[Opening The input section]

(** An entry of [self.positions]: the dict with keys ['lower_tick'],
    ['upper_tick'] and ['liquidity'] (its ['pool'] key holds the pool the
    agent was given, the one every method is called with). *)
Record AgentPosition : Type := mkAgentPosition {
  position_lower_tick : Z;
  position_upper_tick : Z;
  position_liquidity : Z
}.

(** The attributes the position methods read or write (the balances and
    the trade history are used by [execute_swap] only). *)
Record Agent : Type := mkAgent {
  agent_name : string;
  agent_positions : list AgentPosition
}.

(** [Agent.add_position]: records the position, then calls the pool. *)
Definition agent_add_position (lower_tick upper_tick liquidity0 : Z)
    (st : Agent * @Pool F) : (Agent * @Pool F) * result unit :=
  let '(a, p) := st in
  let position := mkAgentPosition lower_tick upper_tick liquidity0 in
  let a1 := mkAgent (agent_name a) (agent_positions a ++ [position]) in
  let '(p1, r) := add_position (agent_name a) lower_tick upper_tick liquidity0 p in
  ((a1, p1), r).

(** [Agent.remove_position]: [False] on an index out of range; otherwise
    the pool is called first, and the entry is popped only when the pool
    call returns. *)
Definition agent_remove_position (position_index : Z)
    (st : Agent * @Pool F) : (Agent * @Pool F) * result bool :=
  let '(a, p) := st in
  if (position_index <? 0) || (Z.of_nat (length (agent_positions a)) <=? position_index)
  then (st, Ok false)
  else
    match agent_positions a !! Z.to_nat position_index with
    | None => (st, Ok false)
    | Some position =>
        match remove_position (agent_name a)
                (position_lower_tick position) (position_upper_tick position)
                (position_liquidity position) p with
        | (p1, Raise e) => ((a, p1), Raise e)
        | (p1, Ok _) =>
            ((mkAgent (agent_name a)
                      (delete (Z.to_nat position_index) (agent_positions a)),
              p1), Ok true)
        end
    end.

(** [for i in range(len(self.positions) - 1, -1, -1):
       self.remove_position(i, pool)], the loop that opens a rebalance in
    [LiquidityProvider.act]: called with [n = len(self.positions)]. *)
Fixpoint agent_remove_down_from (n : nat) (st : Agent * @Pool F)
    : (Agent * @Pool F) * result unit :=
  match n with
  | O => (st, Ok tt)
  | S i =>
      match agent_remove_position (Z.of_nat i) st with
      | (st1, Ok _) => agent_remove_down_from i st1
      | (st1, Raise e) => (st1, Raise e)
      end
  end.

Definition agent_remove_all (st : Agent * @Pool F)
    : (Agent * @Pool F) * result unit :=
  agent_remove_down_from (length (agent_positions (fst st))) st.

(** The liquidity the agent has on record for the range [(l, u)]. *)
Definition recorded_liquidity (a : Agent) (l u : Z) : Z :=
  foldr (fun e acc =>
           if (position_lower_tick e =? l) && (position_upper_tick e =? u)
           then position_liquidity e + acc else acc)
        0 (agent_positions a).

(** The agent's records and the pool agree: every record holds a positive
    liquidity, and under each of the agent's keys the pool holds the sum of
    the agent's records for that range. *)
Definition agent_consistent (a : Agent) (p : @Pool F) : Prop :=
  Forall (fun e => 0 < position_liquidity e) (agent_positions a) /\
  forall l u, held_liquidity (positions p) (agent_name a, l, u)
              = recorded_liquidity a l u.

End Agents.

(** ** The simulation driver of [src/simulator.py] *)

Section Simulation.

Context {F : Type} `{PyFloat F}.

(** [abs(x)] on a float. *)
Variable float_abs : F -> F.

(** The agents are any objects with two balances and an [act] method: the
    driver reads [agent.token0_balance] and [agent.token1_balance] and
    calls [agent.act(self.pool, self.step_count)], which may change the
    agent and the pool in place, and may raise.  The [world] is what an
    [act] method reaches besides its agent and the pool: the state of the
    module-level random generator, which the strategies of [agent.py]
    draw from. *)
Variable agent : Type.
Variable world : Type.
Variable token0_balance : agent -> pynum F.
Variable token1_balance : agent -> pynum F.
Variable act :
  agent -> @Pool F -> Z -> world -> ((agent * @Pool F) * world) * result unit.

(** The attributes of [Simulator] that [run] reads or writes
    ([initial_price] is only stored). *)
Record Simulator : Type := mkSimulator {
  sim_pool : @Pool F;
  sim_agents : list agent;
  price_history : list F;
  liquidity_history : list F;
  volume_history : list (pynum F);
  step_count : Z
}.

(** [a - b], [abs(a)], [x + a] and [a + x] on Python numbers: an int that
    meets a float is converted first, which raises when it is too large. *)
Definition num_sub (a b : pynum F) : result (pynum F) :=
  match a, b with
  | PInt m, PInt n => Ok (PInt (m - n))
  | PInt m, PFloat y =>
      match float_of_int m with
      | Ok x => Ok (PFloat (fsub x y))
      | Raise e => Raise e
      end
  | PFloat x, PInt n =>
      match float_of_int n with
      | Ok y => Ok (PFloat (fsub x y))
      | Raise e => Raise e
      end
  | PFloat x, PFloat y => Ok (PFloat (fsub x y))
  end.

Definition num_abs (a : pynum F) : pynum F :=
  match a with
  | PInt n => PInt (Z.abs n)
  | PFloat x => PFloat (float_abs x)
  end.

Definition float_add_num (x : F) (a : pynum F) : result F :=
  match a with
  | PInt n => match float_of_int n with
              | Ok y => Ok (fadd x y)
              | Raise e => Raise e
              end
  | PFloat y => Ok (fadd x y)
  end.

Definition num_add_float (a : pynum F) (x : F) : result F :=
  match a with
  | PInt n => match float_of_int n with
              | Ok y => Ok (fadd y x)
              | Raise e => Raise e
              end
  | PFloat y => Ok (fadd y x)
  end.

(** [abs(after - before)] *)
Definition balance_diff (after before : pynum F) : result (pynum F) :=
  match num_sub after before with
  | Ok d => Ok (num_abs d)
  | Raise e => Raise e
  end.

(** [token0_diff * price + token1_diff] for one agent's turn. *)
Definition turn_volume (price : F) (token0_before token1_before : pynum F)
    (a : agent) : result F :=
  match balance_diff (token0_balance a) token0_before with
  | Raise e => Raise e
  | Ok token0_diff =>
      match balance_diff (token1_balance a) token1_before with
      | Raise e => Raise e
      | Ok token1_diff =>
          match num_mul_float token0_diff price with
          | Raise e => Raise e
          | Ok value0 => float_add_num value0 token1_diff
          end
      end
  end.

[Closing The input section]

*Work instruction*:
If a line of the data contains "Type", it counts; report the number of such lines and nothing else.

*Response*:
6